This suggests a slightly different conclusion than that proposed by Hooper et al. Rather than concluding that lower total fat intake leads to small but statistically significant and clinically meaningful, sustained reductions in body weight in adults, it seems a more accurate conclusion would be that lower total fat intake, coupled to an intensive counseling and support regimen, leads to small but statistically significant and clinically meaningful, sustained reductions in body weight in adults compared to a standard diet without counseling and support.
Because the counseling effect could have other unintended effects, (for example, consumption of less sugar, fewer highly refined or processed foods, or more exercise), we can’t be sure what caused the measured effect.
The best studies in this space normalize for intervention effect across all treatment arms. This way the investigators have some way of assessing the impact of the actual intervention in question – the diet.
A couple of other oddities about this study
If you really wanted to understand the impact of a low-fat diet on weight loss (or some better marker of actual fat loss), it seems that actually looking at trials where this was being tested might be a better place to look. There is no shortage of such trials out there, including the work of Gardner, Foster, Ludwig, Dashti, Shai, and others. The advantage of looking at diet studies include:
- They usually remove the performance bias I described above. Typically (though not always) in these studies all subjects are given the same support and dietary counseling.
- Such studies are statistically powered to detect meaningful differences in the outcome or endpoint of interest – fat loss (or some proxy of it).
I’ve written before about the difference between statistical significance and statistical power, so I won’t repeat the explanation. But, I’d like to point out the problem of looking at endpoints that were not powered. The largest study included in this BMJ meta-analysis was the Women’s Heath Initiative (WHI), a study of nearly 50,000 post-menopausal women. The WHI, which I talked about at length in the presentation in this post, tested a low-fat dietary intervention over an average follow-up of nearly 6 years. The study was powered to detect hard outcomes like cancer incidence, heart attacks, and death. That’s why the study was so large. But when a study is this large, it’s actually quite easy to find statistical significance in any number of parameters, even if they are not clinically significant or relevant. Look at Table 3 from the JAMA report of the WHI:
You’ll notice that in waist circumference, for example, some of the subsets showed a statistically significant difference. Overall (bottom right section of table) the control (normal fat) group increased their waist circumference over the study from 89 cm to 90.4 cm, while the low-fat intervention group increased from 89 to 90.1 cm, a difference of 3 mm, which achieved a p-value of 0.04. While this is statistically significant (and therefore included in the BMJ paper as a study for consideration), it’s not really clinically significant. In fact, it’s not clear if any of the statistical differences in the WHI are clinically significant. Waist-to-hip measurements didn’t change, which of all the anthropometric changes is probably the most relevant to consider (absent actual body composition data).
Interesting side-note: both the treatment and intervention group lost a bit of weight, yet both groups saw an increase in BMI, suggesting they got shorter over the duration of the study. Furthermore, despite scrutinizing this table and the paper for longer than I care to admit, I cannot for the life of me explain the arithmetic. The authors logically define “change” as the difference between follow-up and baseline.

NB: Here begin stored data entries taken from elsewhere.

(** * Lifecycle control layer of the Verai sandbox

    A shallow embedding of
    - [src/game/sandbox/controller.py]  (class [SandboxController]),
    - [src/game/sandbox/simulation.py]  (method [SandboxSimulation.update]),
    - [src/api/agent_interface.py]      (class [AgentInterface]),
    and the properties of the control plane, the tick scheduler and the
    connection registry that the specification states about them.

    Python objects are records, dictionaries are [gmap]s, exceptions are
    values threaded through a small state-and-exception monad, and every
    reading of [datetime.now()] is an input of the call that performs it. *)

From Stdlib Require Import ZArith Lia.
From stdpp Require Import base option list gmap strings fin_maps pretty.

Local Open Scope stdpp_scope.

(** ** Python values shared by the three classes *)

(** An exception object; the code only ever observes [str(e)]. *)
Record PyException := mkException { exc_class : string; exc_message : string }.

Global Instance PyException_eq_dec : EqDecision PyException.
Proof. solve_decision. Defined.

Definition str_exc (e : PyException) : string := exc_message e.

(** What Python raises when a method that the class does not define is
    called on an instance, or [.get] is called on [None]. *)
Definition AttributeError (cls attr : string) : PyException :=
  mkException "AttributeError"
    ("'" +:+ cls +:+ "' object has no attribute '" +:+ attr +:+ "'").

(** [datetime] values, in microseconds since the epoch (the resolution of
    [datetime.now()]). *)
Definition datetime := Z.
Bind Scope Z_scope with datetime.

(** Truthiness of a string ([not s] holds for the empty string). *)
Definition str_truthy (s : string) : bool := negb (bool_decide (s = "")).

(** ** State and exception monad

    A Python statement sequence run on a mutable object of type [S]: it
    ends with a value or with a raised exception, and the mutations made
    before a [raise] stay in place. *)

Definition M (S A : Type) : Type := S → (PyException + A) * S.

Definition ret {S A} (a : A) : M S A := λ s, (inr a, s).

Definition bind {S A B} (m : M S A) (k : A → M S B) : M S B :=
  λ s, match m s with
       | (inr a, s') => k a s'
       | (inl e, s') => (inl e, s')
       end.

Definition raise {S A} (e : PyException) : M S A := λ s, (inl e, s).

Definition get {S} : M S S := λ s, (inr s, s).

Definition modify {S} (f : S → S) : M S unit := λ s, (inr tt, f s).

(** [try: body except Exception as e: handler e] *)
Definition try_except {S A} (body : M S A) (handler : PyException → M S A) : M S A :=
  λ s, match body s with
       | (inr a, s') => (inr a, s')
       | (inl e, s') => handler e s'
       end.

(** [try: body finally: final] *)
Definition try_finally {S A} (body : M S A) (final : S → S) : M S A :=
  λ s, let '(r, s') := body s in (r, final s').

Notation "x <- m ;; k" := (bind m (λ x, k))
  (at level 100, m at next level, right associativity) : stdpp_scope.
Notation "m ;;; k" := (bind m (λ _, k))
  (at level 100, right associativity) : stdpp_scope.

(** [l[-n:]] on a list. *)
Definition slice_last {A} (n : nat) (l : list A) : list A :=
  match n with
  | O => l
  | _ => drop (length l - n) l
  end.

(** [min(keys)] on strings: Python compares [str] by code point,
    lexicographically, and keeps the first least element. *)
Definition py_min (ks : list string) : option string :=
  match ks with
  | [] => None
  | k :: ks' => Some (foldl (λ m x, if String.ltb x m then x else m) k ks')
  end.

(** ** controller.py: [SandboxController] *)

Module Controller.

Inductive ControlCommand := START | PAUSE | RESUME | STOP | RESET | SAVE | LOAD.

(** [command.value] *)
Definition value (c : ControlCommand) : string :=
  match c with
  | START => "start" | PAUSE => "pause" | RESUME => "resume" | STOP => "stop"
  | RESET => "reset" | SAVE => "save" | LOAD => "load"
  end.
(** Polls that read quiet status bytes only continue the loop. *)
Lemma poll_skip (k n : nat) (c0 : Z) (w : TwoWire D) :
  (forall j, (j < k)%nat -> quiet c0 (poll_status j w)) ->
  poll (k + n) c0 w = poll n c0 (iter_state k read_status w).
Proof.
  revert w. induction k as [|k IH]; intros w Hq; [reflexivity |].
  change (S k + n)%nat with (S (k + n)). rewrite poll_step.
  destruct (quiet_continue c0 (poll_status 0 w)) as [E1 E2];
    [apply Hq; lia |].
  rewrite E1, E2. cbn [iter_state]. apply IH.
  intros j Hj. rewrite <- poll_status_succ. apply Hq. lia.
Qed.

Lemma send_command_eq (code : Z) (force : bool) (w : TwoWire D) :
  send_command code force w =
  if truthy (Z.land (poll_status 0 w) CMD_ERR) && negb force then
    ((Z.land (poll_status 0 w) CMD_CTR + 1) * -1, snd (read_status w))
  else
    poll (Z.to_nat MAX_RETRIES) (Z.land (poll_status 0 w) CMD_CTR)
         (issued code w).
Proof.
  unfold send_command, issued, poll_status, iter_state, read_status.
  unfold bind at 1.
  destruct (read_register DEVICE_ADDRESS RESPONSE_0 1 w) as [r w'].
  cbn [fst snd].
  destruct (truthy (Z.land (uint8 r) CMD_ERR) && negb force); [reflexivity |].
  unfold bind. destruct (write_data _ _ w') as [[] w'']. reflexivity.
Qed.

Lemma send_command_proceeds (code : Z) (force : bool) (w : TwoWire D) :
  Z.land (poll_status 0 w) CMD_ERR = 0 \/ force = true ->
  send_command code force w =
  poll (Z.to_nat MAX_RETRIES) (Z.land (poll_status 0 w) CMD_CTR)
       (issued code w).
Proof.
  intros Hgo. rewrite send_command_eq.
  destruct Hgo as [Hok | ->].
  - apply truthy_false in Hok. rewrite Hok. reflexivity.
  - rewrite andb_false_r. reflexivity.
Qed.
Lemma repaired_from_length (cs : list json) (index : nat) :
  length (repaired_from R cs index) = length cs.
Proof.
  revert index; induction cs as [|c cs IH]; intro index; simpl;
    [reflexivity | now rewrite IH].
Qed.

Lemma repaired_from_nth (cs : list json) (index i : nat) (c : json) :
  nth_error cs i = Some c ->
  nth_error (repaired_from R cs index) i = Some (repaired R c (index + i)).
Proof.
  revert index i; induction cs as [|x cs IH]; intros index [|i] H;
    simpl in *; try discriminate.
  - injection H as ->. now rewrite Nat.add_0_r.
  - rewrite (IH (index + 1) i H). do 2 f_equal. lia.
Qed.

End WithRuntime.

(** *** Padding and trimming *)

Lemma four_choices_spec (cs : list json) :
  four_choices cs
  = firstn 4 cs ++ map pushed_choice (seq (length cs) (4 - length cs)).
Proof.
  destruct cs as [|a [|b [|c [|d [|e rest]]]]]; reflexivity.
Qed.

Lemma four_choices_length (cs : list json) : length (four_choices cs) = 4.
Proof.
  destruct cs as [|a [|b [|c [|d [|e rest]]]]]; reflexivity.
Qed.

Lemma pushed_choice_like (n : nat) : choice_like (pushed_choice n) = true.
Proof. reflexivity. Qed.

Lemma four_choices_like (cs : list json) :
  Forall (fun c => choice_like c = true) cs ->
  Forall (fun c => choice_like c = true) (four_choices cs).
Proof.
  intro H. rewrite four_choices_spec. apply Forall_app; split.
  - apply Forall_forall; intros c Hc.
    rewrite Forall_forall in H. apply H.
    rewrite <- (firstn_skipn 4 cs). apply in_or_app; left; exact Hc.
  - apply Forall_forall; intros c Hc.
    apply in_map_iff in Hc as [n [<- _]]. apply pushed_choice_like.
Qed.
Lemma scale_range d : 0 ≤ scale d ≤ 28.
Proof. apply decimal_holds. Qed.

Lemma mantissa_range d : Z.abs (mantissa d) < 2 ^ 96.
Proof. apply decimal_holds. Qed.

Lemma pow10_scale_pos d : 0 < 10 ^ scale d.
Proof. apply pow10_pos. pose proof (scale_range d). lia. Qed.

Lemma pow10_unscale_pos d : 0 < 10 ^ (28 - scale d).
Proof. apply pow10_pos. pose proof (scale_range d). lia. Qed.

Lemma pow10_le_28 n : 0 ≤ n ≤ 28 → 0 < 10 ^ n < 2 ^ 94.
Proof.
  intros. split; [apply pow10_pos; lia|].
  apply Z.le_lt_trans with (10 ^ 28); [apply Z.pow_le_mono_r; lia | reflexivity].
Qed.

Lemma pow10_le_150 n : 0 ≤ n ≤ 150 → 0 < 10 ^ n < 2 ^ 500.
Proof.
  intros. split; [apply pow10_pos; lia|].
  apply Z.le_lt_trans with (10 ^ 150); [apply Z.pow_le_mono_r; lia | reflexivity].
Qed.

Lemma pow10_id n : 0 ≤ n ≤ 150 → pow10 n = 10 ^ n.
Proof.
  intros H. unfold pow10. apply i512_id. unfold in_i512.
  pose proof (pow10_le_150 n H). assert (2 ^ 500 < 2 ^ 511) by reflexivity. lia.
Qed.

Lemma abs_mul_lt x y p q : Z.abs x < p → Z.abs y < q → Z.abs (x * y) < p * q.
Proof. intros. rewrite Z.abs_mul. nia. Qed.

(** A coefficient moved to a larger scale, in range for the wide integers. *)
Lemma scaled_range d k : 0 ≤ k ≤ 28 → Z.abs (mantissa d * 10 ^ k) < 2 ^ 190.
Proof.
  intros Hk. pose proof (pow10_le_28 k Hk). pose proof (mantissa_range d).
  change (2 ^ 190) with (2 ^ 96 * 2 ^ 94). apply abs_mul_lt; lia.
Qed.

Lemma scaled_range_at d s : scale d ≤ s ≤ 28 →
  Z.abs (mantissa d * 10 ^ (s - scale d)) < 2 ^ 190.
Proof. intros. apply scaled_range. pose proof (scale_range d). lia. Qed.

Lemma at_scale_id d k : 0 ≤ k ≤ 28 → i512 (mantissa d * pow10 k) = mantissa d * 10 ^ k.
Proof.
  intros Hk. rewrite pow10_id by lia. apply i512_id. unfold in_i512.
  pose proof (scaled_range d k Hk). assert (2 ^ 190 < 2 ^ 511) by reflexivity. lia.
Qed.

Lemma units_at d s : scale d ≤ s ≤ 28 →
  mantissa d * 10 ^ (s - scale d) * 10 ^ (28 - s) = units d.
Proof.
  intros. pose proof (scale_range d). unfold units.
  replace (28 - scale d) with ((s - scale d) + (28 - s)) by lia.
  rewrite pow10_split by lia. lia.
Qed.

Lemma units_scale d : units d * 10 ^ scale d = mantissa d * 10 ^ 28.
Proof.
  pose proof (scale_range d). unfold units.
  rewrite <- Z.mul_assoc, <- pow10_split by lia. do 2 f_equal. lia.
Qed.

However, examination of this table reveals the arithmetic to be incorrect more often than it is correct. Some instances may be attributable to rounding errors and significant figures, but many are not. It is possible drop-out accounts for this, I suppose.
My micro point
Notwithstanding the fact that the WHI suffered from performance bias:
“Women assigned to the control group received a copy of the Dietary Guidelines for Americans as well as other diet- and health-related educational materials, but otherwise had no contact with study dietitians. In contrast, women randomized to dietary intervention were assigned to groups of 8 to 15 participants for a series of sessions structured to promote dietary and behavioral changes that would result in reducing total dietary fat to 20% and increasing intake of vegetables and fruit to 5 or more servings and grains (whole grains encouraged) to 6 or more servings daily.”
The differences observed, despite this bias, were statistically significant because of the sample size, but were not clinically significant.
My macro point
A meta-analysis based on studies like this is not the best way to answer the question at hand. Sadly, I suspect, most providers (e.g., physicians, dietitians, nutritionists) may not appreciate this given how the media reports on this kind of publication.
For many years I frequented a weight loss centre. The goal was ketosis and I always lost weight.
I would receive injections of vit B6 and B12. It seemed to help with energy.
Now I am following the diet at home, it is a very, low calorie diet. Low in calories, fat and carbs.
Do you have any thoughts onthe injectable vitamins and their role in ketosis?
Not sure how much of a role the injections play, if any. May be true, true, and unrelated, as the saying goes.
I’m learning much from reading some of your articles here on your site, and I am recently starting to look into ketosis for weight loss dieting. Any using ketosis, are you also adding a regime of exercise to go with it? I ask because some of the people I have spoken with using centers only focus on the nutrition side without working on building lean muscle mass. Thanks for any responses. I’m going to read some of your earlier thoughts as I appreciated this article. Thanks.
Just wanted to say i really enjoy your blog. I have been in nutritional Ketosis for about 8 week, prior to that i was following low carb paleo. However making the common mistakes of too much protein and too little fat. i am testing my blood ketones daily and must say i have great energy and no hunger. I actually have to remind myself to eat.
I am still finding my performance when exercising is not as good as it use to be, however i figure this will just take time. i have started taking bone broth, which has been great from my low blood pressure and light headedness.
Keep up the great work. Would be great if you came to Australia for a presentation!
Thank you, Sarah. I haven’t been to Australia since 2009, but it sure was amazing. I actually got to see Pearl Jam in concert twice in one trip! Once in Sydney and once in Perth. The best part, despite being there for over 2 weeks, and doing business in 6 cities, I got to swim in a 50 meter pool every single day I was there…You know they’re doing something right in a country when that’s the case.
Sadly, this was reported in the NZ papers as “low fat diets effective for weight loss” and I’m sure was seen by many as a counterblast to recent Taubesist-Lustigist propaganda successes in these parts.
“As a matter of logic, it is fallacious to argue that a series of inadequate studies taken together cancel out their inadequacies.”
Or in truck driver speak, “Garbage in, garbage out.” Another study for the nutritional study dump site, which, over the last 50 years, has been filling up rather rapidly. And, oh, the stench!
Thanks for doing the legwork. Now, if we could direct a few journalists your way.
Yes, that’s certainly a more direct way to say it.
I’m not sure if there is a more pressing need for better studies, or better interpretation of the existing ones!
The biggest lesson for me reading GC,BC was that I no longer blindly accept the word of “experts” no matter what authority they claim. I want to see evidence that will stand up to scrutiny.
BTW I am no completely clear if the mixed metaphor was intentional or not? I’ve heard of “casting pearls befroe swine” (a biblical reference) and “making a silk purse out of a sow’s ear” 🙂
It’s just what I used to call a “pure Yang-ism” … classic, and it sure made the point (at least to me!)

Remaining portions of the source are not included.